Wednesday, May 14, 2025

Bisti Badlands, New Mexico

 

Ellen on a walk in the Bisti Badlands.
(Click images to view larger)


The term "badlands" sounds harsh, but barren eroding landscapes have been called that for centuries. Here in New Mexico, craggy lava flows, though not erosional, are called malpaises (bad country or bad places). French trappers called badlands les mauvaises terre a traverser, meaning “bad lands to traverse,” perhaps the origin of the English term. The trappers were probably influenced by the Lakota (according to Wikipedia), who called these places mako sica (bad or eroded land). Regardless of language, it’s not hard to understand why landscapes nearly devoid of vegetation and animal life might have been considered “bad” if you needed to find dinner or get across them on a hot day.

But it’s all relative. If I were a French trapper, or Lakota, or a Spanish conquistador, or even a modern farmer (or an antelope), I might find the term appropriate, but as a wanderer camping in empty places with my camera, badlands doesn’t ring true. I’ve had some pretty good times in some pretty bad lands. 

Badlands National Park, by virtue of being a park, is probably the most recognized badlands site in the U.S., but it’s one among many equally spectacular places. If you saw the movie, Nomadland, you’ll remember that Fern, played by Francis McDormand, spent time working at a campground near the South Dakota Park and found herself calmed by its beauty, though she eventually moved on, as nomads do. Ellen and I visited colorful badlands in Oregon in the John Day Fossil Beds National Monument on our first road trip after retiring in 2021 before moving on ourselves to float the John Day River in our packrafts.
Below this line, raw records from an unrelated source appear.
(** A dirty region; those in the list are the valid ones. *)
Record region := Region { g_x : Z; g_y : Z; g_w : Z; g_h : Z }.
Record screen := Screen {
  sg : gui; dirty : list region; full_redraw : bool;
  saved_pixels : pixels; saved_x : Z; saved_y : Z; saved_valid : bool; mouse_x : Z; mouse_y : Z
}.
Definition with_gui (s : screen) (g : gui) : screen := Screen g (dirty s) (full_redraw s) (saved_pixels s) (saved_x s) (saved_y s) (saved_valid s) (mouse_x s) (mouse_y s).
Definition with_dirty (s : screen) (l : list region) (f : bool) : screen := Screen (sg s) l f (saved_pixels s) (saved_x s) (saved_y s) (saved_valid s) (mouse_x s) (mouse_y s).
Definition with_cursor (s : screen) (p : pixels) (x y : Z) (v : bool) : screen := Screen (sg s) (dirty s) (full_redraw s) p x y v (mouse_x s) (mouse_y s).
Definition with_mouse (s : screen) (x y : Z) : screen := Screen (sg s) (dirty s) (full_redraw s) (saved_pixels s) (saved_x s) (saved_y s) (saved_valid s) x y.
Abbreviation dsp s := (disp (sg s)).

(** ** Dirty regions *)

Definition rects_overlap (ax ay aw ah bx by_ bw bh : Z) : outcome bool :=
  br ← int_arith (bx + bw);
  if negb (ax <? br) then Ok false
  else
    ar ← int_arith (ax + aw);
    if negb (bx <? ar) then Ok false
    else
      bb ← int_arith (by_ + bh);
      if negb (ay <? bb) then Ok false else ab ← int_arith (ay + ah); Ok (by_ <? ab).

Fixpoint needs_blit_loop (l : list region) (x y w h : Z) : outcome bool :=
  match l with
  | [] => Ok false
  | r :: l => o ← rects_overlap x y w h (g_x r) (g_y r) (g_w r) (g_h r); if o : bool then Ok true else needs_blit_loop l x y w h
  end.
Definition compositor_window_needs_blit (s : screen) (x y w h : Z) : outcome bool := if full_redraw s then Ok true else needs_blit_loop (dirty s) x y w h.

Definition compositor_mark_dirty (s : screen) (x y w h : Z) : screen :=
  if (length (dirty s) <? MAX_DIRTY_REGIONS)%nat then with_dirty s (dirty s ++ [Region x y w h]) (full_redraw s) else with_dirty s (dirty s) true.
Definition compositor_mark_full_redraw (s : screen) : screen := with_dirty s [] true.

(** ** Copies *)

Fixpoint copy_words (n : nat) (i : Z) (src dst : pixels) : outcome pixels :=
  match n with O => Ok dst | S n => v ← px_get src i; dst ← px_set dst i v; copy_words n (i + 1) src dst end.

(** [count] double words from word [base] on. *)
Definition copy_qwords (count base : Z) (src dst : pixels) : outcome pixels := copy_words (Z.to_nat (2 * count)) base src dst.

Definition fast_memcpy_line (base : Z) (src dst : pixels) (width : Z) : outcome pixels :=
  dst ← copy_qwords (Z.quot width 2) base src dst;
  if Z.odd width then copy_words 1 (base + (width - 1)) src dst else Ok dst.

Fixpoint blit_rows (n : nat) (row x w pitch : Z) (src dst : pixels) : outcome pixels :=
  match n with
  | O => Ok dst
  | S n => base ← int_arith (row * pitch); dst ← fast_memcpy_line (base + x) src dst w; blit_rows n (row + 1) x w pitch src dst
  end.

(** Clipping at the border of the screen, whose size is unsigned. *)
Definition clip_screen (t w limit : Z) : outcome Z := e ← int_arith (t + w); Ok (if i32 limit <? e then i32 (u32 (limit - t)) else w).

Definition blit_region (g : gui) (x y w h : Z) : outcome gui :=
  if (backbuffer (disp g) =? 0) || (framebuffer (disp g) =? 0) then Ok g
  else
    r ← clip_low x w;
    let '(x, w) := r in
    r ← clip_low y h;
    let '(y, h) := r in
    w ← clip_screen x w (d_width (disp g));
    h ← clip_screen y h (d_height (disp g));
    if (w <=? 0) || (h <=? 0) then Ok g
    else
      src ← get_buffer g (backbuffer (disp g));
      dst ← get_buffer g (framebuffer (disp g));
      dst ← blit_rows (Z.to_nat h) y x w (d_pitch (disp g) / 4) src dst;
      Ok (set_buffer g (framebuffer (disp g)) dst).

Fixpoint blit_regions (g : gui) (l : list region) : outcome gui :=
  match l with [] => Ok g | r :: l => g ← blit_region g (g_x r) (g_y r) (g_w r) (g_h r); blit_regions g l end.

(** The whole frame: as many double words as the buffer has, counted in 32 bits. *)
Definition blit_full (g : gui) : outcome gui :=
  src ← get_buffer g (backbuffer (disp g));
  dst ← get_buffer g (framebuffer (disp g));
  dst ← copy_qwords (u32 (d_pitch (disp g) * d_height (disp g)) / 8) 0 src dst;
  Ok (set_buffer g (framebuffer (disp g)) dst).

(** ** The cursor *)

Definition cursor_cells : list (Z * Z) := list_prod (seqZ 0 CURSOR_HEIGHT) (seqZ 0 CURSOR_WIDTH).
(** A button of the title bar, around (cx, cy). *)
Definition on_button (x y cx cy : Z) : outcome bool :=
  dx ← int_arith (x - cx); dy ← int_arith (y - cy); a ← int_arith (dx * dx); b ← int_arith (dy * dy); c ← int_arith (a + b); Ok (c <=? 8 * 8).

(** The title bar, right of its buttons. *)
Definition on_titlebar (f : frame) (x y : Z) : outcome bool :=
  t ← int_arith (f_y f + BORDER_WIDTH);
  if negb (t <=? y) then Ok false
  else
    b ← int_arith (t + TITLEBAR_HEIGHT);
    if negb (y <? b) then Ok false else l ← int_arith (f_x f + BORDER_WIDTH); l ← int_arith (l + 70); Ok (l <=? x).

Definition toggle_zoom (s : state) (v : window) : window :=
  if decide (w_state v = WINDOW_MAXIMIZED) then with_state (with_frame v (w_saved v)) WINDOW_NORMAL (w_visible v)
  else
    let d := disp (sg (comp s)) in
    with_state (with_frame (with_saved v (w_frame v)) (Frame 0 MENU_BAR_HEIGHT (i32 (d_width d)) (i32 (u32 (d_height d - MENU_BAR_HEIGHT - DOCK_HEIGHT))))) WINDOW_MAXIMIZED (w_visible v).


Definition press_window (s : state) (p x y : Z) : outcome (press * state) :=
  s ← gui_focus_window s p;
  v ← win s p;
  edge ← edge_at v x y;
  if negb (edge =? RESIZE_NONE) then
    Ok (Resizing, with_drag s (dragging_window s) p (Grab (drag_x (grabbed s)) (drag_y (grabbed s)) edge x y (w_frame v)))
  else if negb (w_titlebar v) then Ok (Inside, s)
  else
    let f := w_frame v in
    cy ← int_arith (f_y f + BORDER_WIDTH + TITLEBAR_HEIGHT / 2);
    cx ← int_arith (f_x f + BORDER_WIDTH + 18);
    c ← on_button x y cx cy;
    if c : bool then s ← gui_destroy_window s p; Ok (Closing, s)
    else
      mx ← int_arith (cx + 20);
      m ← on_button x y mx cy;
      if m : bool then s ← upd_win s p (fun v => with_state v WINDOW_MINIMIZED false); Ok (Minimizing, s)
      else
        zx ← int_arith (mx + 20);
        z ← on_button x y zx cy;
        if z : bool then s ← upd_win s p (toggle_zoom s); Ok (Zooming, s)
        else
          i ← on_titlebar f x y;
          if i : bool then
            let g := grabbed s in
            dx ← int_arith (x - f_x f);
            dy ← int_arith (y - f_y f);
            Ok (Dragging, with_drag s p (resizing_window s) (Grab dx dy (resize_edge g) (start_x g) (start_y g) (start_frame g)))
          else Ok (Inside, s).

(** A press of the left button below the menu bar. *)
Definition click_window (s : state) (x y : Z) : outcome (option (Z * press) * state) :=
  p ← window_at s x y;
  if p =? 0 then Ok (None, s) else r ← press_window s p x y; let '(k, s) := r in Ok (Some (p, k), s).

(** A mouse event; [reaches] says that the menu and the desktop leave a press to the windows. *)
Definition gui_handle_mouse_event (s : state) (prev_buttons x y buttons : Z) (reaches : bool) : outcome state :=
  let held := Z.testbit buttons 0 in
  let was_held := Z.testbit prev_buttons 0 in
  s ← (if held then move_mouse s x y else Ok s);
  s ← (if negb held && was_held then release_left s else Ok s);
  if held && negb was_held && reaches then r ← click_window s x y; Ok (snd r) else Ok s.
End windows.

(** ** The stack as a list *)

Definition get (ws : list window) (z : Z) : option window := if z <? 1 then None else ws !! Z.to_nat (z - 1).
Definition put (ws : list window) (z : Z) (v : window) : list window := <[Z.to_nat (z - 1) := v]> ws.

(** The slots [zs] are linked from [p] on. *)
Fixpoint linked (ws : list window) (p : Z) (zs : list Z) : Prop :=
  match zs with [] => p = 0 | z :: zs => p = z /\ exists v, get ws z = Some v /\ linked ws (w_next v) zs end.

Lemma get_put ws z v : is_Some (get ws z) -> get (put ws z v) z = Some v.
Proof. unfold get, put. intros [u E]. destruct (z <? 1); [done|]. apply list_lookup_insert_eq. by apply lookup_lt_Some in E. Qed.

Lemma get_put_ne ws z z' v : z' <> z -> 1 <= z -> get (put ws z v) z' = get ws z'.
Proof. unfold get, put. intros Hne Hz. destruct (Z.ltb_spec z' 1); [done|]. apply list_lookup_insert_ne. lia. Qed.

Lemma get_pos ws z v : get ws z = Some v -> 1 <= z <= Z.of_nat (length ws).
Proof. unfold get. destruct (Z.ltb_spec z 1); [done|]. intros E%lookup_lt_Some. lia. Qed.

Lemma linked_zero ws p zs : linked ws p zs -> (p = 0 <-> zs = []).
Proof. destruct zs as [|z zs]; cbn; [tauto|]. intros (-> & v & E & _). apply get_pos in E. split; [lia|done]. Qed.

Lemma linked_get ws zs z : forall p, linked ws p zs -> z ∈ zs -> is_Some (get ws z).
Proof. induction zs as [|y zs IH]; intros p; cbn; [by intros _ ?%elem_of_nil|]. intros (-> & v & E & Hl) [->|Hz]%elem_of_cons; [by exists v|by apply (IH _ Hl)]. Qed.

Lemma linked_frame ws ws' zs : forall p, linked ws p zs -> (forall z v, z ∈ zs -> get ws z = Some v -> exists v', get ws' z = Some v' /\ w_next v' = w_next v) -> linked ws' p zs.
Proof.
  induction zs as [|z zs IH]; intros p; cbn; [done|]. intros (-> & v & E & Hl) Hf. split; [done|]. destruct (Hf z v) as (v' & E' & En); [by left|done|]. exists v'. split; [done|]. rewrite En.
  apply IH; [done|]. intros y u Hy. apply Hf. by right.
Qed.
Ellen in the Painted Hills at the John Day Fossil Beds, Oregon.

Wyoming’s Red Desert, where I spent lots of time before moving south, has national park quality badlands, though wilderness protection might be more appropriate for these remote places. The Honeycomb Buttes in the northern Red Desert and the Adobe Town and Skull Rims farther south are spectacular and little-visited, at least compared to the South Dakota badlands. I once camped on the Adobe Town rim with Ellen and Bei and discovered a family of coyotes with pups denned in an eroded hole just below our camp. They seemed undisturbed by us, maybe remote enough not to have been harassed by humans. On a hot day during another Adobe Town trip, I found a soapstone medicine pipe in the cool shade of a rock tower. 

A wash below the Skull rim in Wyoming.

New Mexico, where I live now, has more than its share of badlands. I’m just beginning to learn about them and have only recently begun to explore. Some of the most well-known, are the Bisti (pronounced Bist-eye, not Bist-eee) Badlands south of Farmington. The Bisti are part of the Bisti/De-Na-Zin Wilderness Area surrounded by Navajo, BLM, and private lands. In recent years they’ve gotten increasing attention, probably because their weird erosional formations attract photographers, but when we were there in April (2025), despite a surprising number of campers in the main parking area, we mostly had the place to ourselves as we wandered among hoodoos, “cracked eggs,” and petrified wood. 

A downside of the term “badlands” is that some think that they are literally bad, with little value except perhaps for oil and gas drilling or other destructive activities. This, of course, is not the case. Badlands are beautiful and unique, deserving of preservation.

Early morning in the Bisti Badlands.

Bisti Badlands.

Bisti Badlands erosion.

There are a few hardy shrubs in the badlands.

Formations known as the stone wings in the Bisti Badlands.

The nearby Angel Peak area is also vast and eroded.